Entries taken from a collection
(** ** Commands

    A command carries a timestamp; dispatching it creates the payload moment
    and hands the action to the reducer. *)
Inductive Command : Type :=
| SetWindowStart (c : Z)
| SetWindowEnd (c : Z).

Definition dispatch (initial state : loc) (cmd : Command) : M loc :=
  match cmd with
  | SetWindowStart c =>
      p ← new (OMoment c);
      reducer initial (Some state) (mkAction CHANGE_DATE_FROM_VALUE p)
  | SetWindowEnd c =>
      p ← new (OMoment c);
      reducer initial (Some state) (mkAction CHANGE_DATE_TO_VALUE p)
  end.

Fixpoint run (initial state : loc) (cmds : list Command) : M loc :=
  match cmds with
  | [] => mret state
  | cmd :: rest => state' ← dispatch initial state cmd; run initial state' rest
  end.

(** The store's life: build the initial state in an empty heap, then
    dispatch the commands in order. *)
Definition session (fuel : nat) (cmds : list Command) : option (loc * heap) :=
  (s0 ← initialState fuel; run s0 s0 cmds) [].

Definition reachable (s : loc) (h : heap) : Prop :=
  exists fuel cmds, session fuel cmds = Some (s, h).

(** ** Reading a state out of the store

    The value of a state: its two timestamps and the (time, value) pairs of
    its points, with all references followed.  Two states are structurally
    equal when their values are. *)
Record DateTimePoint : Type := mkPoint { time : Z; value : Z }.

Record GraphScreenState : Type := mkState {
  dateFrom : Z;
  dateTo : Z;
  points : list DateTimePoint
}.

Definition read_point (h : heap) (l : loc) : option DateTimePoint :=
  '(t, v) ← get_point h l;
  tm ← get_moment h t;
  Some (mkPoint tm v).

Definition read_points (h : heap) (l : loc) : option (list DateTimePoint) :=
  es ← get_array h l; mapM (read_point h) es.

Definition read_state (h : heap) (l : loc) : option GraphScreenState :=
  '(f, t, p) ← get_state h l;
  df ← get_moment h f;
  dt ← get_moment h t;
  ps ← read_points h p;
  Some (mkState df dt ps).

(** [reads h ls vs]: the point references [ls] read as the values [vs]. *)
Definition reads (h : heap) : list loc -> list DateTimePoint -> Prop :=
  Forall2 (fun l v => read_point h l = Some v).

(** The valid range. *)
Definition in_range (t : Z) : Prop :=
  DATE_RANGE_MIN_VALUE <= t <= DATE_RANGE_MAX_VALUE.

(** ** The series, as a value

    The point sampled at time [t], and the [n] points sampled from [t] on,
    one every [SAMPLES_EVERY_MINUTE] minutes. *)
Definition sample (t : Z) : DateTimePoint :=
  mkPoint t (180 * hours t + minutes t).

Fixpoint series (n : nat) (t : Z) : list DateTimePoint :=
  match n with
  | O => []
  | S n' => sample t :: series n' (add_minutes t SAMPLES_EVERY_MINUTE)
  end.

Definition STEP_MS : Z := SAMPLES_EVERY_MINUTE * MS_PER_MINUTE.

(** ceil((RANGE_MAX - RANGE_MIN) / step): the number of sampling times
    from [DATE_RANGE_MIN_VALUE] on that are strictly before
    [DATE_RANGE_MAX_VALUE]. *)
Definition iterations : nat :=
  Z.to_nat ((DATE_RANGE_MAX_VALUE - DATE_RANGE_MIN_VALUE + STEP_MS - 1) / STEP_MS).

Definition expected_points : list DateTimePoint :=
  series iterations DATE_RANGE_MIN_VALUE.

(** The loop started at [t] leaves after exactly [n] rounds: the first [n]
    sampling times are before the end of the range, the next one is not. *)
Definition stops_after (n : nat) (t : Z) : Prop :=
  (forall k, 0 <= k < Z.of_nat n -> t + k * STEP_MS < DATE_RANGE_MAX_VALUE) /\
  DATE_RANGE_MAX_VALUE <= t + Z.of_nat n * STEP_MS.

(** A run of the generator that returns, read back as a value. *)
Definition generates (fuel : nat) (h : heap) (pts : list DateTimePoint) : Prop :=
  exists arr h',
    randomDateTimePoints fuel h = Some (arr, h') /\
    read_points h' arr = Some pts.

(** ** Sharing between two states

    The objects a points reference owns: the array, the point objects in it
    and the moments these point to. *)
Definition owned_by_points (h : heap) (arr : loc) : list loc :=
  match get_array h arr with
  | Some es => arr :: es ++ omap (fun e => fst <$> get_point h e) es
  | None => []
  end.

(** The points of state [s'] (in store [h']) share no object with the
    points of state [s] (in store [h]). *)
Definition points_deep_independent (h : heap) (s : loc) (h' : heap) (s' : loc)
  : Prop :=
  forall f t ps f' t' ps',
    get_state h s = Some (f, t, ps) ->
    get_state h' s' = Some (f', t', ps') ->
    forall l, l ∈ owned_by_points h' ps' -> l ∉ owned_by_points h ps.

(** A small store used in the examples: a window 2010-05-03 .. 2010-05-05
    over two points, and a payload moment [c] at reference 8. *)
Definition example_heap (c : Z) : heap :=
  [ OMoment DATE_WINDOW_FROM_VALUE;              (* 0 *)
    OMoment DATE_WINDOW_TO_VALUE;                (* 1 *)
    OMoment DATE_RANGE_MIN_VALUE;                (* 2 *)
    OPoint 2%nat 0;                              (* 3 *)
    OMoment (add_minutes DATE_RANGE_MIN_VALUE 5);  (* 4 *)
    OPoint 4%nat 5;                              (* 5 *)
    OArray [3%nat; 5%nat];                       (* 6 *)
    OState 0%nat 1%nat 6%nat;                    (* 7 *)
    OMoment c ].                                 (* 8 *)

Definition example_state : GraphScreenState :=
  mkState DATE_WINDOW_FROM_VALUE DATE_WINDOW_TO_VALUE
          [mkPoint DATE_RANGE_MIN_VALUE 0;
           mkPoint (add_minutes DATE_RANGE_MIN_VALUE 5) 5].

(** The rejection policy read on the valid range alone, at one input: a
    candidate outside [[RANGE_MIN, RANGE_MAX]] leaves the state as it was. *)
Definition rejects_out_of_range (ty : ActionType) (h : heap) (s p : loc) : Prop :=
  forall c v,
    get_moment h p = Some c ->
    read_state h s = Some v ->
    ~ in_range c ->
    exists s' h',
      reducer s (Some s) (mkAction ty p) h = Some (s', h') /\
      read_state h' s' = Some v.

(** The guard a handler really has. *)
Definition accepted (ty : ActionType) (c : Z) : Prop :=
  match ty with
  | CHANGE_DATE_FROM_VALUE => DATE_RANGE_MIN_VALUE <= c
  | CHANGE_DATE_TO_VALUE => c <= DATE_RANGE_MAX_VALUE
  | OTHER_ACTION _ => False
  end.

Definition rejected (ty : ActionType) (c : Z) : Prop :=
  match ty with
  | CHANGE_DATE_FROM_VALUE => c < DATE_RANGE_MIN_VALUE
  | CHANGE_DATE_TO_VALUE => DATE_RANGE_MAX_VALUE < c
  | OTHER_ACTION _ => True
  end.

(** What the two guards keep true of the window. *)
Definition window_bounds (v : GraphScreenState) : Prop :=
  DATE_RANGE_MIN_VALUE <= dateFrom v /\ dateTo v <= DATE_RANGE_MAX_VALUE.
...
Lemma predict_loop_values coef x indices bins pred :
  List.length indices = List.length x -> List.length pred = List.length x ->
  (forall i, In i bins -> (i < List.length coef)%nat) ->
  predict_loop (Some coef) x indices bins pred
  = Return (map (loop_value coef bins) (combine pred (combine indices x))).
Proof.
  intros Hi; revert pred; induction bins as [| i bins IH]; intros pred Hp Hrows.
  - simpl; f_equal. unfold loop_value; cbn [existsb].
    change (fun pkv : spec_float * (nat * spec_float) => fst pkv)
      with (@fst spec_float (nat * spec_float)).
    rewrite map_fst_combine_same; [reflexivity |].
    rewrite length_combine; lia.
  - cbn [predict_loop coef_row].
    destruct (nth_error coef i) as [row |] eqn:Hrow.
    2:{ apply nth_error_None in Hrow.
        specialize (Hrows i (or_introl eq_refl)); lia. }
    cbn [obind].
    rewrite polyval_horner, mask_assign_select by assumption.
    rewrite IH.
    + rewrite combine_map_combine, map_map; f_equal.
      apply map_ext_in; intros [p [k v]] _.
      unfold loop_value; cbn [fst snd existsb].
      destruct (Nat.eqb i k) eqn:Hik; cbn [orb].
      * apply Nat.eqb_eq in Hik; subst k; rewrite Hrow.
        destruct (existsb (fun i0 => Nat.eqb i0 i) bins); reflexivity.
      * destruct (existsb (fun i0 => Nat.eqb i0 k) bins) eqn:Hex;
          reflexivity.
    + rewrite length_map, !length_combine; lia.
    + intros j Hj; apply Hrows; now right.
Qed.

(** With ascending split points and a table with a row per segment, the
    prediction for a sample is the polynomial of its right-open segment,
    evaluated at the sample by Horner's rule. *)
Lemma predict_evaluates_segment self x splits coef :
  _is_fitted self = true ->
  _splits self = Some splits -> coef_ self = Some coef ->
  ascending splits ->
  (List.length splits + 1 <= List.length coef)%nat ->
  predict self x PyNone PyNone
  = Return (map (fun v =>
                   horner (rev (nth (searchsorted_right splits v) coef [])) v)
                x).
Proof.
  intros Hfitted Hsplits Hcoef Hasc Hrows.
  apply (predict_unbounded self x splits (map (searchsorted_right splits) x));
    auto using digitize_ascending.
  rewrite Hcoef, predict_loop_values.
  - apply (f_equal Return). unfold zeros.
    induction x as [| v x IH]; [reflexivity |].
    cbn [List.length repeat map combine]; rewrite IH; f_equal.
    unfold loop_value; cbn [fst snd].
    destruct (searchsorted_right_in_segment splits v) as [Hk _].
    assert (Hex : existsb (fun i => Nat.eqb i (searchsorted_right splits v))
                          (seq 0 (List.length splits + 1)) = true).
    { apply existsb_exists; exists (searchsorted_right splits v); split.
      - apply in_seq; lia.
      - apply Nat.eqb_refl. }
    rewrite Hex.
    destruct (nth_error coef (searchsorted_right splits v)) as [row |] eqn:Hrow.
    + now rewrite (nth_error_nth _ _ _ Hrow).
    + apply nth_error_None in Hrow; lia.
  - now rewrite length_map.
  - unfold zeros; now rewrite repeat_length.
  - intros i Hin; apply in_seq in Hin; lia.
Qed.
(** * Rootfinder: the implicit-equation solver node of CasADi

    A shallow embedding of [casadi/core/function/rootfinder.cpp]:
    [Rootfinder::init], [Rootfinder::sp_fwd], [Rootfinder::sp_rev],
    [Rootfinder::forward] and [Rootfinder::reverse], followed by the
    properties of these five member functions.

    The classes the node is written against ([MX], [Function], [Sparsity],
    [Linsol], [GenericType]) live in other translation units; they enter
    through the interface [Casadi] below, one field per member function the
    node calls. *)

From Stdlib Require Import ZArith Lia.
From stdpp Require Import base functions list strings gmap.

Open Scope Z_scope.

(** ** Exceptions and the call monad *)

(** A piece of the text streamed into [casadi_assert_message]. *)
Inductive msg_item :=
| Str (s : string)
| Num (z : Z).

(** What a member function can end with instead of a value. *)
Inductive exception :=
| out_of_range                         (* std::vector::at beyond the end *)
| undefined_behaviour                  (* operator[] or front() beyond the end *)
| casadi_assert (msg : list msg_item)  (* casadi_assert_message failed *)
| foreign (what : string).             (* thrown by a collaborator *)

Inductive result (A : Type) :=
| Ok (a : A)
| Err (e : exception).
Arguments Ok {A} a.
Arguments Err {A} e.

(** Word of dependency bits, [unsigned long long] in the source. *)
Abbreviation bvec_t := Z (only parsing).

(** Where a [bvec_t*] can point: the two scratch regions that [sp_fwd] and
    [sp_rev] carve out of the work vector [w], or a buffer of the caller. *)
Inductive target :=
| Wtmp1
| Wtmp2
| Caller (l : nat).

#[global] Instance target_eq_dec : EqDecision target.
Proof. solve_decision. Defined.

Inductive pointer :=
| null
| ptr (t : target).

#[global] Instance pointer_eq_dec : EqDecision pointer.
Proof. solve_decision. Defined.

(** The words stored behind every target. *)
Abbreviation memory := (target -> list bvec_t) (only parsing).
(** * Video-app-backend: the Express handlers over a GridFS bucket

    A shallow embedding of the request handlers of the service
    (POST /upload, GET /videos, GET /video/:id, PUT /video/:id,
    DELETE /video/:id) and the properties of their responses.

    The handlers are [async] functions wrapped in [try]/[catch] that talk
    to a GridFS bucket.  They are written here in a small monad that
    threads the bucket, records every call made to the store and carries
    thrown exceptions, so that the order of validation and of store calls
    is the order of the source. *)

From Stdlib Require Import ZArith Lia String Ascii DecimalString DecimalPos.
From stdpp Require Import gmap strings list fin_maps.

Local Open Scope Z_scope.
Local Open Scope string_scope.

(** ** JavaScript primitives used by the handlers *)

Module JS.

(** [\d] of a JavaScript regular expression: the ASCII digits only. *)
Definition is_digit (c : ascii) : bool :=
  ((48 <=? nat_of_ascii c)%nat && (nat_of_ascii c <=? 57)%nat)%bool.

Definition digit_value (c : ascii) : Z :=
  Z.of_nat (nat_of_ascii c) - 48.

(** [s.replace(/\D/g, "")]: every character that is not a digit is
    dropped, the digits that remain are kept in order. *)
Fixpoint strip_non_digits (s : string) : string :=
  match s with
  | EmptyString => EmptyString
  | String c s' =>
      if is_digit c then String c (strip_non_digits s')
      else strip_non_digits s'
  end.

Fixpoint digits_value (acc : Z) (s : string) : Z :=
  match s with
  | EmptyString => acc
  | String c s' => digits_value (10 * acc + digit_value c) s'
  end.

**What you are asked to do**. All lines above from the line with "(** ** Commands" through the line with "(** [reads h", both included, are to be set down exactly, with nothing else.

**Worked solution**.
(** ** Commands

    A command carries a timestamp; dispatching it creates the payload moment
    and hands the action to the reducer. *)
Inductive Command : Type :=
| SetWindowStart (c : Z)
| SetWindowEnd (c : Z).

Definition dispatch (initial state : loc) (cmd : Command) : M loc :=
  match cmd with
  | SetWindowStart c =>
      p ← new (OMoment c);
      reducer initial (Some state) (mkAction CHANGE_DATE_FROM_VALUE p)
  | SetWindowEnd c =>
      p ← new (OMoment c);
      reducer initial (Some state) (mkAction CHANGE_DATE_TO_VALUE p)
  end.

Fixpoint run (initial state : loc) (cmds : list Command) : M loc :=
  match cmds with
  | [] => mret state
  | cmd :: rest => state' ← dispatch initial state cmd; run initial state' rest
  end.

(** The store's life: build the initial state in an empty heap, then
    dispatch the commands in order. *)
Definition session (fuel : nat) (cmds : list Command) : option (loc * heap) :=
  (s0 ← initialState fuel; run s0 s0 cmds) [].

Definition reachable (s : loc) (h : heap) : Prop :=
  exists fuel cmds, session fuel cmds = Some (s, h).

(** ** Reading a state out of the store

    The value of a state: its two timestamps and the (time, value) pairs of
    its points, with all references followed.  Two states are structurally
    equal when their values are. *)
Record DateTimePoint : Type := mkPoint { time : Z; value : Z }.

Record GraphScreenState : Type := mkState {
  dateFrom : Z;
  dateTo : Z;
  points : list DateTimePoint
}.

Definition read_point (h : heap) (l : loc) : option DateTimePoint :=
  '(t, v) ← get_point h l;
  tm ← get_moment h t;
  Some (mkPoint tm v).

Definition read_points (h : heap) (l : loc) : option (list DateTimePoint) :=
  es ← get_array h l; mapM (read_point h) es.

Definition read_state (h : heap) (l : loc) : option GraphScreenState :=
  '(f, t, p) ← get_state h l;
  df ← get_moment h f;
  dt ← get_moment h t;
  ps ← read_points h p;
  Some (mkState df dt ps).

(** [reads h ls vs]: the point references [ls] read as the values [vs]. *)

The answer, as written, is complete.